Editorial Policy

Rewards malls turbocharge miles, points, cash

Dawn Papandrea

September 21, 2015

A good way to rack up credit points, miles and cash back is to shop through a credit rewards mall. But if you’re like many people, you probably aren’t taking full advantage.

“Most people aren’t very familiar with reward malls, which is why they work,” says Jason Steele, senior points and miles contributor to ThePointsGuy.com. If everyone was using them, the creditors and merchants would probably lose money.

So what are they?
“Rewards malls are basically a way to juice your credit card rewards,” says Nicholas Felten, proprietor of Personal Finance Digest, a Saverocity.com blog. In addition to getting points for making a purchase with your card, if you click through to a merchant from the credit issuer’s mall, or portal site, you’ll get an additional bonus on your spending, he explains.

Some rewards malls are offered by the credit card companies. For example, there’s Discover Deals and the Chase Ultimate Rewards Mall. Other rewards malls, portals like eBates and ShopAtHome, cut you a check for your online purchases with participating retailers. And some airlines and travel vendors have their own rewards malls to earn miles or points, such as American Airlines AAdvantage Shopping, Delta SkyMiles Shopping and others.

By doing your online shopping via one of these entryway sites, you’re given additional points or cash back for making purchases from participating retailers, says Steele. “Make a mental note next time you go online to buy something to check out some of the offers,” he says.

How it works
Let’s say you needed to buy a new washing machine. Instead of going directly to a home appliance store in person or online, you might start at your credit card’s mall to see if there are any offers. You might notice that Home Depot, Sears and others are among those offering bonus deals. Just choose the washing machine you want, and your computer will store a cookie to give you credit for the transaction once you finish the purchase on the retailer’s site.

Hypothetically, if the washing machine was $500, and you received 5x rewards from Home Depot, that would translate into 2,500 additional points on your account, or $25 cash back. In other words, you’d be getting what amounts to 5 percent back on your purchase.

“High levels of rewards are available if you’re buying flowers online, for example. You can sometimes get 15-20 points or miles per dollar through the malls.” 
— Nicholas Felten,
proprietor of
Personal Finance Digest

Where the real points are
Once you get the hang of using rewards malls, you can be more diligent about getting the most for your spending. For instance, you’ll notice that some types of purchases can earn you better bonuses than others, says Felten.
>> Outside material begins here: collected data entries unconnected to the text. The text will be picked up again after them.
Lemma run_without_ticks inputs : forall s1 s2,
  same_statistics s1 s2 ->
  same_statistics (run s1 inputs) (run s2 (deliveries_only inputs)).
Proof.
  induction inputs as [|i rest IH]; intros s1 s2 H; [done|].
  change (run s1 (i :: rest)) with (run (handle s1 i) rest).
  destruct i as [n t|t]; cbn [deliveries_only List.filter is_delivery].
  - change (run s2 (Deliver n t :: List.filter is_delivery rest))
      with (run (handle s2 (Deliver n t)) (deliveries_only rest)).
    by apply IH, same_statistics_handle.
  - apply IH. cbn [handle]. by apply same_statistics_tick.
Qed.

(** X7: render ticks do not change what is counted or shown: after a run,
    counts, last-seen times and start time are those of the same run without
    its ticks, and a tick prints the same rows after either. *)
Theorem ticks_do_not_disturb_statistics (s : Session) (inputs : list input) (now : Z) :
  same_statistics (run s inputs) (run s (deliveries_only inputs)) ∧
  snd (tick_rows (run s inputs) now)
  = snd (tick_rows (run s (deliveries_only inputs)) now).
Proof.
  assert (H : same_statistics (run s inputs) (run s (deliveries_only inputs))).
  { apply run_without_ticks. by repeat split. }
  split; [exact H | by apply same_statistics_rows].
Qed.

(** X8: a render tick adds to the count map exactly the monitored names
    that had no entry, and a second tick right after it leaves the session
    as the first one left it. *)
Theorem second_tick_changes_nothing (s : Session) (t1 t2 : Z) :
  fst (render_tick (fst (render_tick s t1)) t2) = fst (render_tick s t1) ∧
  dom (message_counts (fst (render_tick s t1)))
  = dom (message_counts s) ∪ list_to_set monitored_messages.
Proof.
  split.
  - set (s1 := fst (render_tick s t1)).
    assert (Hc : message_counts (fst (render_tick s1 t2)) = message_counts s1).
    { apply map_eq. intros k. rewrite render_tick_counts_lookup.
      destruct (message_counts s1 !! k) eqn:E; [done|].
      unfold s1 in E. rewrite render_tick_counts_lookup in E.
      destruct (message_counts s !! k); [done|]. by case_bool_decide. }
    pose proof (render_tick_last s1 t2) as Hl.
    pose proof (render_tick_start_time s1 t2) as Hs.
    pose proof (render_tick_cout_left s1 t2) as Hf.
    pose proof (render_tick_cout_left s t1) as Hf1. fold s1 in Hf1.
    destruct (fst (render_tick s1 t2)) as [c l st f], s1 as [c1 l1 st1 f1].
    cbn in *. congruence.
  - apply set_eq. intros k. rewrite elem_of_union, !elem_of_dom, elem_of_list_to_set.
    rewrite render_tick_counts_lookup.
    destruct (message_counts s !! k) as [v|].
    + split; [intros _; left; by eexists | by eexists].
    + case_bool_decide as Hk.
      * split; [by right | by eexists].
      * split; [by intros [? ?] | intros [[? ?]|?]; done].
Qed.

(** X5: deliveries that the filter rejects have no effect on a run: the
    session is the one reached without them. *)
Theorem rejected_deliveries_can_be_dropped (s : Session) (inputs : list input) :
  run s inputs = run s (monitored_only inputs).
Proof.
  revert s. induction inputs as [|i rest IH]; intros s; [done|].
  change (run s (i :: rest)) with (run (handle s i) rest).
  cbn [monitored_only List.filter]. destruct (passes_filter i) eqn:E.
  - change (run s (i :: List.filter passes_filter rest))
      with (run (handle s i) (monitored_only rest)). apply IH.
  - destruct i as [n t|t]; [|discriminate]. cbn [passes_filter] in E.
    cbn [handle]. unfold on_message. rewrite E. apply IH.
Qed.

Lemma seen_has_count_step s i :
  dom (last_message_time s) ⊆ dom (message_counts s) ->
  dom (last_message_time (handle s i)) ⊆ dom (message_counts (handle s i)).
Proof.
  intros H k. rewrite !elem_of_dom. specialize (H k). rewrite !elem_of_dom in H.
  destruct i as [n t|t]; cbn [handle].
  - destruct (decide (n ∈ monitored_messages)) as [Hn|Hn].
    + rewrite on_message_monitored by done. cbn [message_counts last_message_time].
      rewrite counts_increment_lookup.
      destruct (decide (k = n)) as [->|Hne].
      * rewrite bool_decide_eq_true_2 by done. by eexists.
      * rewrite bool_decide_eq_false_2 by done. by rewrite lookup_insert_ne.
    + by rewrite on_message_unmonitored.
  - rewrite render_tick_last, render_tick_counts_lookup. intros Hk.
    destruct (H Hk) as [v ->]. by eexists.
Qed.

(** X6: in every state reached from a fresh session each name with a
    last-seen time has an entry in the count map. *)
Theorem every_seen_name_has_a_count (t0 : Z) (inputs : list input) :
  dom (last_message_time (run (initial_session t0) inputs))
  ⊆ dom (message_counts (run (initial_session t0) inputs)).
Proof.
  assert (H : forall s, dom (last_message_time s) ⊆ dom (message_counts s) ->
              dom (last_message_time (run s inputs)) ⊆ dom (message_counts (run s inputs))).
  { induction inputs as [|i rest IH]; intros s Hs; [done|].
    change (run s (i :: rest)) with (run (handle s i) rest).
    by apply IH, seen_has_count_step. }
  apply H. done.
Qed.




(** ** Further properties of the table *)

Lemma string_length_app (a b : string) :
  String.length (a ++ b) = (String.length a + String.length b)%nat.
Proof.
  induction a as [|c a IH]; [done|].
  change (String.length (String c (a ++ b)) = S (String.length a + String.length b)).
  cbn [String.length]. by rewrite IH.
Qed.

Lemma spaces_length n : String.length (spaces n) = n.
Proof. induction n as [|n IH]; [done|]. cbn [spaces String.length]. by rewrite IH. Qed.

Lemma setw_right_length w s :
  String.length (setw_right w s) = Nat.max w (String.length s).
Proof. unfold setw_right. rewrite string_length_app, spaces_length. lia. Qed.

Lemma setw_left_length w s :
  String.length (setw_left w s) = Nat.max w (String.length s).
Proof. unfold setw_left. rewrite string_length_app, spaces_length. lia. Qed.

(** X10: a row is as wide as the line of column titles, plus the
    characters by which its name, count, rate or last-seen text exceed
    their widths of 26, 5, 9 and 12: [std::setw] pads and never cuts. *)
Theorem row_width (msg_name : string) (count : Z) (rate : float) (seen : string) :
  String.length (format_row msg_name count rate seen)
  = (String.length table_columns
     + (String.length msg_name - 26)
     + (String.length (to_string count) - 5)
     + (String.length (format_fixed2 rate) - 9)
     + (String.length seen - 12))%nat.
Proof.
  unfold format_row. rewrite !string_length_app.
  rewrite !setw_left_length, !setw_right_length.
  change (String.length table_columns) with 76%nat.
  change (String.length "│ ") with 4%nat.
  change (String.length " │ ") with 5%nat.
  change (String.length " │") with 4%nat.
  change (String.length nl) with 1%nat. lia.
Qed.

(** X11: from one second on, the number in the last column is the whole
    seconds between the last-seen time and the tick's clock reading:
    truncating to milliseconds first loses nothing. *)
Theorem seconds_shown_are_whole_seconds
    (times : gmap string Z) (msg_name : string) (t current_time : Z) :
  times !! msg_name = Some t ->
  1000 <= duration_cast_milliseconds (current_time - t) ->
  last_seen times msg_name current_time
  = to_string (duration_cast_seconds (current_time - t)) ++ " s ago".
Proof.
  intros Ht Hd. unfold last_seen. rewrite Ht. cbn zeta.
  rewrite (proj2 (Z.ltb_ge _ _) Hd). f_equal.
  unfold duration_cast_milliseconds, duration_cast_seconds.
  rewrite Z.quot_quot by discriminate. reflexivity.
Qed.

Lemma seconds_shown_are_whole_seconds_witness :
  ({[ "HEARTBEAT" := 900000000 ]} : gmap string Z) !! "HEARTBEAT" = Some 900000000 ∧
  1000 <= duration_cast_milliseconds (12000000000 - 900000000) ∧
  last_seen {[ "HEARTBEAT" := 900000000 ]} "HEARTBEAT" 12000000000 = "11 s ago".
Proof.
  split; [reflexivity|]. split; [discriminate|].
  apply (seconds_shown_are_whole_seconds {[ "HEARTBEAT" := 900000000 ]}
           "HEARTBEAT" 900000000 12000000000); [reflexivity | discriminate].
Defined.

Lemma last_seen_bounded inputs bound : forall s,
  delivered_by bound inputs ->
  map_Forall (fun _ t => t <= bound) (last_message_time s) ->
  map_Forall (fun _ t => t <= bound) (last_message_time (run s inputs)).
Proof.
  induction inputs as [|i rest IH]; intros s Hin Hs; [done|].
  change (run s (i :: rest)) with (run (handle s i) rest).
  inversion Hin as [|? ? Hi Hrest]; subst. apply IH; [done|].
  destruct i as [n t|t]; cbn [handle].
  - rewrite on_message_last. destruct (is_monitored _ _); [|done].
    by apply map_Forall_insert_2.
  - by rewrite render_tick_last.
Qed.

(** X12: when no delivery read the clock later than the tick does, the
    milliseconds from which the last column is printed are not negative. *)
Theorem recency_is_never_negative
    (t0 : Z) (inputs : list input) (current_time : Z) (name : string) (t : Z) :
  delivered_by current_time inputs ->
  last_message_time (run (initial_session t0) inputs) !! name = Some t ->
  0 <= duration_cast_milliseconds (current_time - t).
Proof.
  intros Hin Ht.
  assert (t <= current_time) as Hle.
  { eapply (last_seen_bounded inputs current_time (initial_session t0)); [done| |done].
    apply map_Forall_empty. }
  unfold duration_cast_milliseconds. apply Z.quot_pos; [lia | reflexivity].
Qed.

Lemma recency_is_never_negative_witness :
  delivered_by 1000000000 three_heartbeats ∧
  last_message_time (run (initial_session 0) three_heartbeats) !! "HEARTBEAT"
    = Some 900000000 ∧
  0 <= duration_cast_milliseconds (1000000000 - 900000000).
Proof.
  assert (H1 : delivered_by 1000000000 three_heartbeats).
  { repeat constructor; discriminate. }
  assert (H2 : last_message_time (run (initial_session 0) three_heartbeats) !! "HEARTBEAT"
               = Some 900000000) by reflexivity.
  split; [exact H1|]. split; [exact H2|].
  exact (recency_is_never_negative 0 three_heartbeats 1000000000 "HEARTBEAT" 900000000 H1 H2).
Defined.

(** ** Further properties of the start-up *)

Lemma wait_result_shape (fuel : nat) (w : World) (start_wait : Z) (q c : nat)
    (r : WaitResult) :
  wait_for_system fuel w start_wait q c = Some r ->
  wait_clock_reads r = (c + length (wait_readings r))%nat ∧
  wait_queries r
    = (q + length (wait_readings r) + (if wait_timed_out r then 0 else 1))%nat ∧
  (forall j, (q <= j < q + length (wait_readings r))%nat -> systems_size w j = O) ∧
  (if wait_timed_out r
   then wait_effects r
        = (repeat (SleepFor POLL_PERIOD) (length (wait_readings r))
           ++ [ Cout note_no_autopilot; Cout note_continuing ])%list
   else wait_effects r = repeat (SleepFor POLL_PERIOD) (length (wait_readings r)) ∧
        systems_size w (q + length (wait_readings r)) ≠ O).
Proof.
  revert q c r. induction fuel as [|n IH]; intros q c r; [discriminate|].
  cbn [wait_for_system]. destruct (Nat.eqb_spec (systems_size w q) 0) as [Hq|Hq].
  - destruct (10 <? _).
    + intros [= <-]. cbn [wait_clock_reads wait_readings wait_queries wait_timed_out
                           wait_effects length repeat app].
      split; [lia|]. split; [lia|]. split; [|done].
      intros j Hj. by replace j with q by lia.
    + destruct (wait_for_system n w start_wait (S q) (S c)) as [r'|] eqn:Hw; [|discriminate].
      intros [= <-]. destruct (IH _ _ _ Hw) as (Hc & Hqs & Hzero & Heff).
      cbn [wait_clock_reads wait_readings wait_queries wait_timed_out wait_effects length].
      split; [lia|]. split; [lia|]. split.
      * intros j Hj. destruct (decide (j = q)) as [->|]; [done|]. apply Hzero. lia.
      * destruct (wait_timed_out r').
        -- rewrite Heff. reflexivity.
        -- destruct Heff as [-> Hs]. split; [reflexivity|].
           by replace (q + S (length (wait_readings r')))%nat
             with (S q + length (wait_readings r'))%nat by lia.
  - intros [= <-]. cbn [wait_clock_reads wait_readings wait_queries wait_timed_out
                         wait_effects length repeat].
    split; [lia|]. split; [lia|]. split; [intros j Hj; lia|].
    split; [done|]. by rewrite Nat.add_0_r.
Qed.

(** X13: the wait loop sleeps once and reads the clock once per iteration;
    every query before its last iteration found no system; it prints its
    two notes exactly when it ends by the [break], and otherwise ends on a
    query that found a system, having printed nothing. *)
Theorem wait_accounting (fuel : nat) (w : World) (start_wait : Z) (q c : nat)
    (r : WaitResult) :
  wait_for_system fuel w start_wait q c = Some r ->
  wait_clock_reads r = (c + length (wait_readings r))%nat ∧
  wait_queries r
    = (q + length (wait_readings r) + (if wait_timed_out r then 0 else 1))%nat ∧
  (forall j, (q <= j < q + length (wait_readings r))%nat -> systems_size w j = O) ∧
  (if wait_timed_out r
   then wait_effects r
        = (repeat (SleepFor POLL_PERIOD) (length (wait_readings r))
           ++ [ Cout note_no_autopilot; Cout note_continuing ])%list
   else wait_effects r = repeat (SleepFor POLL_PERIOD) (length (wait_readings r)) ∧
        systems_size w (q + length (wait_readings r)) ≠ O).
Proof. apply wait_result_shape. Qed.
“High levels of rewards are available if you’re buying flowers online, for example. You can sometimes get 15-20 points or miles per dollar through the malls,” he says. That’s because flowers and other gifts have high margins, so the vendors are able to compete for your business by offering attractive rewards.

If you really want to game the system, you should consider using a site like Cashbackmonitor.com, says Felten. “You just have to type in the name of the merchant you want to shop with, and the site will tell you which malls are paying back what,” he says. For instance, a quick search found that Staples purchases could get you 7 points per dollar through Amex Plenti Marketplace, but just 2 points per dollar via the Southwest Rapid Rewards site.

“A lot of the times you’ll see the same kinds of bonuses from one to the next, but they change constantly,” says Felten. It can be difficult to stay on top of who’s paying out what, but timing your purchases right and choosing the best portal can boost your rewards, he adds.

Tech troubles
If you’re wondering how to keep track of the rewards you earn from purchases, be warned that the process is often slow and not without flaws.

“It’s hit or miss, unfortunately,” says Steele. “Companies will wait until they’ve been reimbursed by the retailer until they pay out to you, and that could be a significant wait.” And, the rewards malls don’t typically provide a lot of tools for accountability. If a qualified purchase gets dropped because of a technical glitch, it can be hard to prove that you made the purchase through the mall, says Steele.

Felten suggests taking a screen shot so you have some proof of your purchase. However, he notes that as long as you get the notification upon clicking over to the retailer that your purchase is being tracked, you’ll usually get the credit for it.

Is it worth the effort?
“For people who are aware of these programs and use them, it’s a way of saving a significant amount,” says Steele.